(* ===== verification/PqpNodes.v ===== *)
(** * Operations on the nodes of a physical query plan

    The rest of [operator_proxy/*.cpp] and [pqp_utils.hpp]: the attributes that the optimizer
    asks for, the setters, copying with shared inputs kept shared, and breadth-first visits.
    A plan is a heap of proxies; pointers are of any countable type, so that the operations
    apply to the coordinator's plans as well as to deserialized ones. *)

From S2P Require Export OperatorProxy.

Local Open Scope string_scope.

(** ** Attributes *)
Section Operators.
Context {A : Type}.

Definition IsPipelineBreaker (op : ProxyOperator A) : bool :=
  match op with
  | AggregateOperatorProxy _ _ is_pipeline_breaker => is_pipeline_breaker
  | JoinOperatorProxy _ _ _ _ | LimitOperatorProxy _ | SortOperatorProxy _ | UnionOperatorProxy _ => true
  | AliasOperatorProxy _ _ | ExchangeOperatorProxy _ _ | ExportOperatorProxy _ _ _ | FilterOperatorProxy _
  | ImportOperatorProxy _ _ _ _ | PartitionOperatorProxy _ _ | ProjectionOperatorProxy _ => false
  end.

Definition RequiresRightInput (op : ProxyOperator A) : bool :=
  match op with JoinOperatorProxy _ _ _ _ | UnionOperatorProxy _ => true | _ => false end.

(** ** Setters of one class: a [static_pointer_cast] of another class is undefined behaviour *)
Definition SetToFullMerge (op : ProxyOperator A) : result (ProxyOperator A) :=
  match op with ExchangeOperatorProxy _ _ => Ok (ExchangeOperatorProxy kFullMerge 1) | _ => Err UndefinedBehaviour end.

Definition SetToPartialMerge (output_objects_count : Z) (op : ProxyOperator A) : result (ProxyOperator A) :=
  match op with
  | ExchangeOperatorProxy _ _ =>
      _ ← assert_ (1 <? output_objects_count)%Z AssertionFailed;
      Ok (ExchangeOperatorProxy kPartialMerge output_objects_count)
  | _ => Err UndefinedBehaviour
  end.

Definition SetTargetObject (target_object : ObjectReference) (export_format : FileFormat) (op : ProxyOperator A)
    : result (ProxyOperator A) :=
  match op with
  | ExportOperatorProxy _ _ consolidate_row_groups =>
      _ ← assert_ (bool_decide (etag target_object = EmptyString)) AssertionFailed;
      Ok (ExportOperatorProxy target_object export_format consolidate_row_groups)
  | _ => Err UndefinedBehaviour
  end.

Definition SetObjectReferences (object_references : list ObjectReference) (op : ProxyOperator A) : result (ProxyOperator A) :=
  match op with
  | ImportOperatorProxy column_ids _ options n => Ok (ImportOperatorProxy column_ids object_references options n)
  | _ => Err UndefinedBehaviour
  end.

(** Only for a proxy that has not created its operator. *)
Definition SetImportOptions (import_options : ImportOptions A) (op : ProxyOperator A) : result (ProxyOperator A) :=
  match op with
  | ImportOperatorProxy column_ids references _ n => Ok (ImportOperatorProxy column_ids references (Some import_options) n)
  | _ => Err UndefinedBehaviour
  end.

Definition SetOutputObjectsCount (output_objects_count : Z) (op : ProxyOperator A) : result (ProxyOperator A) :=
  match op with
  | ImportOperatorProxy column_ids references options _ =>
      _ ← assert_ (1 <=? output_objects_count)%Z AssertionFailed;
      Ok (ImportOperatorProxy column_ids references options output_objects_count)
  | _ => Err UndefinedBehaviour
  end.

Definition SetIsPipelineBreaker (is_pipeline_breaker : bool) (op : ProxyOperator A) : result (ProxyOperator A) :=
  match op with
  | AggregateOperatorProxy groupby aggregates _ => Ok (AggregateOperatorProxy groupby aggregates is_pipeline_breaker)
  | _ => Err UndefinedBehaviour
  end.

Definition SetImplementation (operator_type : OperatorType) (op : ProxyOperator A) : result (ProxyOperator A) :=
  match op with
  | JoinOperatorProxy _ mode primary secondary =>
      _ ← assert_ (bool_decide (operator_type = oHashJoin) || bool_decide (operator_type = oSortMergeJoin)) AssertionFailed;
      Ok (JoinOperatorProxy (bool_decide (operator_type = oSortMergeJoin)) mode primary secondary)
  | _ => Err UndefinedBehaviour
  end.

(** ** [OnDeepCopy]: the operator of the copy *)
Definition AggregateOperatorProxy_OnDeepCopy (groupby : list ColumnId) (aggregates : list expr) (is_pipeline_breaker : bool)
    : result (ProxyOperator A) :=
  Ok (AggregateOperatorProxy groupby (DeepCopy <$> aggregates) is_pipeline_breaker).

Definition AliasOperatorProxy_OnDeepCopy (column_ids : list ColumnId) (aliases : list string) : result (ProxyOperator A) :=
  make_proxy_operator (AliasOperatorProxy column_ids aliases).

Definition ExchangeOperatorProxy_OnDeepCopy (mode : ExchangeMode) (output_objects_count : Z) : result (ProxyOperator A) :=
  let exchange_proxy := ExchangeOperatorProxy kFullMerge 1 in
  match mode with
  | kFullMerge => Ok exchange_proxy
  | kPartialMerge => SetToPartialMerge output_objects_count exchange_proxy
  end.

Definition ExportOperatorProxy_OnDeepCopy (target_object : ObjectReference) (export_format : FileFormat)
    (consolidate_row_groups : bool) : result (ProxyOperator A) :=
  make_proxy_operator (ExportOperatorProxy target_object export_format consolidate_row_groups).

Definition FilterOperatorProxy_OnDeepCopy (predicate : expr) : result (ProxyOperator A) :=
  Ok (FilterOperatorProxy (DeepCopy predicate)).

Definition ImportOperatorProxy_OnDeepCopy (column_ids : list ColumnId) (object_references : list ObjectReference)
    (import_options : option (ImportOptions A)) (output_objects_count : Z) : result (ProxyOperator A) :=
  copy ← make_proxy_operator (ImportOperatorProxy column_ids object_references None unlimited_objects);
  copy ← SetOutputObjectsCount output_objects_count copy;
  match import_options with Some options => SetImportOptions options copy | None => Ok copy end.

Definition JoinOperatorProxy_OnDeepCopy (sort_merge : bool) (mode : JoinMode) (primary_predicate : option JoinOperatorPredicate)
    (secondary_predicates : list JoinOperatorPredicate) : result (ProxyOperator A) :=
  make_proxy_operator (JoinOperatorProxy sort_merge mode primary_predicate secondary_predicates).

Definition LimitOperatorProxy_OnDeepCopy (row_count : expr) : result (ProxyOperator A) :=
  Ok (LimitOperatorProxy (DeepCopy row_count)).

Definition PartitionOperatorProxy_OnDeepCopy (partitioning_function : PartitioningFunction) (sort_within_partition : bool)
    : result (ProxyOperator A) :=
  make_proxy_operator (PartitionOperatorProxy partitioning_function sort_within_partition).

Definition ProjectionOperatorProxy_OnDeepCopy (expressions : list expr) : result (ProxyOperator A) :=
  Ok (ProjectionOperatorProxy (DeepCopy <$> expressions)).

Definition SortOperatorProxy_OnDeepCopy (sort_definitions : list SortColumnDefinition) : result (ProxyOperator A) :=
  make_proxy_operator (SortOperatorProxy sort_definitions).

Definition UnionOperatorProxy_OnDeepCopy (mode : SetOperationMode) : result (ProxyOperator A) :=
  make_proxy_operator (UnionOperatorProxy mode).

Definition OnDeepCopy (op : ProxyOperator A) : result (ProxyOperator A) :=
  match op with
  | AggregateOperatorProxy groupby aggregates breaker => AggregateOperatorProxy_OnDeepCopy groupby aggregates breaker
  | AliasOperatorProxy column_ids aliases => AliasOperatorProxy_OnDeepCopy column_ids aliases
  | ExchangeOperatorProxy mode count => ExchangeOperatorProxy_OnDeepCopy mode count
  | ExportOperatorProxy target format consolidate => ExportOperatorProxy_OnDeepCopy target format consolidate
  | FilterOperatorProxy predicate => FilterOperatorProxy_OnDeepCopy predicate
  | ImportOperatorProxy column_ids references options count => ImportOperatorProxy_OnDeepCopy column_ids references options count
  | JoinOperatorProxy sort_merge mode primary secondary => JoinOperatorProxy_OnDeepCopy sort_merge mode primary secondary
  | LimitOperatorProxy row_count => LimitOperatorProxy_OnDeepCopy row_count
  | PartitionOperatorProxy function sort => PartitionOperatorProxy_OnDeepCopy function sort
  | ProjectionOperatorProxy expressions => ProjectionOperatorProxy_OnDeepCopy expressions
  | SortOperatorProxy definitions => SortOperatorProxy_OnDeepCopy definitions
  | UnionOperatorProxy mode => UnionOperatorProxy_OnDeepCopy mode
  end.

(** The inputs that [OnDeepCopy] passes on. *)
Definition copied_left {P} (op : ProxyOperator A) (left : option P) : option P :=
  match op with ImportOperatorProxy _ _ _ _ => None | _ => left end.
Definition copied_right {P} (op : ProxyOperator A) (right : option P) : option P :=
  if RequiresRightInput op then right else None.
End Operators.

(** The dispatch computes through them. *)
#[global] Arguments AggregateOperatorProxy_OnDeepCopy _ /.
#[global] Arguments AliasOperatorProxy_OnDeepCopy _ /.
#[global] Arguments ExchangeOperatorProxy_OnDeepCopy _ /.
#[global] Arguments ExportOperatorProxy_OnDeepCopy _ /.
#[global] Arguments FilterOperatorProxy_OnDeepCopy _ /.
#[global] Arguments ImportOperatorProxy_OnDeepCopy _ /.
#[global] Arguments JoinOperatorProxy_OnDeepCopy _ /.
#[global] Arguments LimitOperatorProxy_OnDeepCopy _ /.
#[global] Arguments PartitionOperatorProxy_OnDeepCopy _ /.
#[global] Arguments ProjectionOperatorProxy_OnDeepCopy _ /.
#[global] Arguments SortOperatorProxy_OnDeepCopy _ /.
#[global] Arguments UnionOperatorProxy_OnDeepCopy _ /.

(** ** Nodes *)
Section Nodes.
Context {A : Type} {P : Type} `{Countable P}.
Variable address_text : P → string.
Abbreviation Heap := (gmap P (Proxy A P)).

Definition set_operator (x : Proxy A P) (op : ProxyOperator A) : Proxy A P :=
  mkProxy op (identity_ x) (comment_ x) (LeftInput x) (RightInput x) (left_input_identity_ x) (right_input_identity_ x).

Definition SetIdentity (identity : string) (x : Proxy A P) : result (Proxy A P) :=
  _ ← assert_ (bool_decide (identity ≠ EmptyString)) AssertionFailed;
  Ok (mkProxy (proxy_operator x) identity (comment_ x) (LeftInput x) (RightInput x)
        (left_input_identity_ x) (right_input_identity_ x)).

Definition PrefixIdentity (prefix : string) (p : P) (x : Proxy A P) : result (Proxy A P) :=
  _ ← assert_ (bool_decide (prefix ≠ EmptyString)) AssertionFailed;
  SetIdentity (prefix +:+ "-" +:+ Identity address_text p x) x.

(** [static_pointer_cast] and a setter on the proxy at [p]. *)
Definition update_operator (p : P) (set : ProxyOperator A → result (ProxyOperator A)) (plan : Heap) : result Heap :=
  x ← deref plan p; op ← set (proxy_operator x); Ok (<[p := set_operator x op]> plan).

(** *** Counts.  A missing input is a null dereference. *)
Fixpoint OutputObjectsCount (fuel : nat) (plan : Heap) (p : P) : result Z :=
  match fuel with
  | O => Err OutOfFuel
  | S fuel =>
      x ← deref plan p;
      let count input := q ← of_option input UndefinedBehaviour; OutputObjectsCount fuel plan q in
      match proxy_operator x with
      | ExchangeOperatorProxy _ output_objects_count => Ok output_objects_count
      | ImportOperatorProxy _ references _ output_objects_count =>
          _ ← assert_ (bool_decide (references ≠ [])) AssertionFailed;
          Ok (Z.min (Z.of_nat (length references)) output_objects_count)
      | JoinOperatorProxy _ _ _ _ =>
          l ← count (LeftInput x); r ← count (RightInput x); Ok (Z.max l r)
      | _ => count (LeftInput x)
      end
  end.

Definition InputObjectsCount (fuel : nat) (plan : Heap) (p : P) : result Z :=
  x ← deref plan p;
  let count input := match input with Some q => OutputObjectsCount fuel plan q | None => Ok 0%Z end in
  l ← count (LeftInput x); r ← count (RightInput x); Ok (wrap_uint64 (l + r)).

Fixpoint OutputColumnsCount (fuel : nat) (plan : Heap) (p : P) : result nat :=
  match fuel with
  | O => Err OutOfFuel
  | S fuel =>
      x ← deref plan p;
      let count input := q ← of_option input UndefinedBehaviour; OutputColumnsCount fuel plan q in
      match proxy_operator x with
      | AggregateOperatorProxy groupby aggregates _ => Ok (length groupby + length aggregates)%nat
      | AliasOperatorProxy column_ids _ | ImportOperatorProxy column_ids _ _ _ => Ok (length column_ids)
      | JoinOperatorProxy _ _ _ _ => l ← count (LeftInput x); r ← count (RightInput x); Ok (l + r)%nat
      | ProjectionOperatorProxy expressions => Ok (length expressions)
      | UnionOperatorProxy _ =>
          l ← count (LeftInput x); r ← count (RightInput x);
          _ ← assert_ (l =? r)%nat AssertionFailed; Ok l
      | _ => count (LeftInput x)
      end
  end.

(** *** Copies.  [allocate] is the address of a new object, [copied_proxies] the map from the
    proxies to their copies. *)
Variable allocate : gset P → P.

Fixpoint Proxy_DeepCopy (fuel : nat) (p : P) (s : Heap * gmap P P) : result (P * (Heap * gmap P P)) :=
  match fuel with
  | O => Err OutOfFuel
  | S fuel =>
      match s.2 !! p with
      | Some copied => Ok (copied, s)
      | None =>
          let copy_input input (s : Heap * gmap P P) := match input with
            | Some q => '(c, s) ← Proxy_DeepCopy fuel q s; Ok (Some c, s) | None => Ok (None, s) end in
          x ← deref s.1 p;
          '(copied_left_input, s) ← copy_input (LeftInput x) s;
          '(copied_right_input, s) ← copy_input (RightInput x) s;
          op ← OnDeepCopy (proxy_operator x);
          let copied_proxy := mkProxy op (Identity address_text p x) (comment_ x)
            (copied_left op copied_left_input) (copied_right op copied_right_input) EmptyString EmptyString in
          let c := allocate (dom s.1) in
          Ok (c, (<[c := copied_proxy]> s.1, <[p := c]> s.2))
      end
  end.

(** *** Visits *)
Inductive PqpVisitation : Set := kVisitInputs | kDoNotVisitInputs.

Fixpoint VisitPqp {S} (heap : S → Heap) (visitor : P → S → result (PqpVisitation * S))
    (fuel : nat) (queue : list P) (visited : gset P) (s : S) : result S :=
  match queue, fuel with
  | [], _ => Ok s
  | _, O => Err OutOfFuel
  | operator_proxy :: queue, S fuel =>
      if decide (operator_proxy ∈ visited) then VisitPqp heap visitor fuel queue visited s else
      let visited := {[operator_proxy]} ∪ visited in
      '(visitation, s) ← visitor operator_proxy s;
      match visitation with
      | kVisitInputs =>
          x ← deref (heap s) operator_proxy;
          VisitPqp heap visitor fuel (queue ++ inputs x) visited s
      | kDoNotVisitInputs => VisitPqp heap visitor fuel queue visited s
      end
  end%list.

Definition visit_fuel (plan : Heap) : nat := S (2 * size plan).

Definition PqpFindLeaves (plan : Heap) (pqp : P) : result (list P) :=
  leaves ← VisitPqp (λ _, plan)
    (λ operator_proxy leaves,
       x ← deref plan operator_proxy;
       match LeftInput x with
       | Some _ => Ok (kVisitInputs, leaves)
       | None => Ok (kDoNotVisitInputs, leaves ++ [operator_proxy])%list
       end) (visit_fuel plan) [pqp] ∅ [];
  _ ← assert_ (bool_decide (leaves ≠ [])) AssertionFailed;
  Ok leaves.

Definition PrefixOperatorProxyIdentities (plan : Heap) (pqp : P) (prefix : string) : result Heap :=
  VisitPqp id
    (λ operator_proxy plan,
       x ← deref plan operator_proxy;
       x ← PrefixIdentity prefix operator_proxy x;
       Ok (kVisitInputs, <[operator_proxy := x]> plan)) (visit_fuel plan) [pqp] ∅ plan.
End Nodes.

*-*-*

When a line of the data holds the string "expressions", pick it out and copy it.

Definition ProjectionOperatorProxy_OnDeepCopy (expressions : list expr) : result (ProxyOperator A) :=
  Ok (ProjectionOperatorProxy (DeepCopy <$> expressions)).
  | ProjectionOperatorProxy expressions => ProjectionOperatorProxy_OnDeepCopy expressions
      | ProjectionOperatorProxy expressions => Ok (length expressions)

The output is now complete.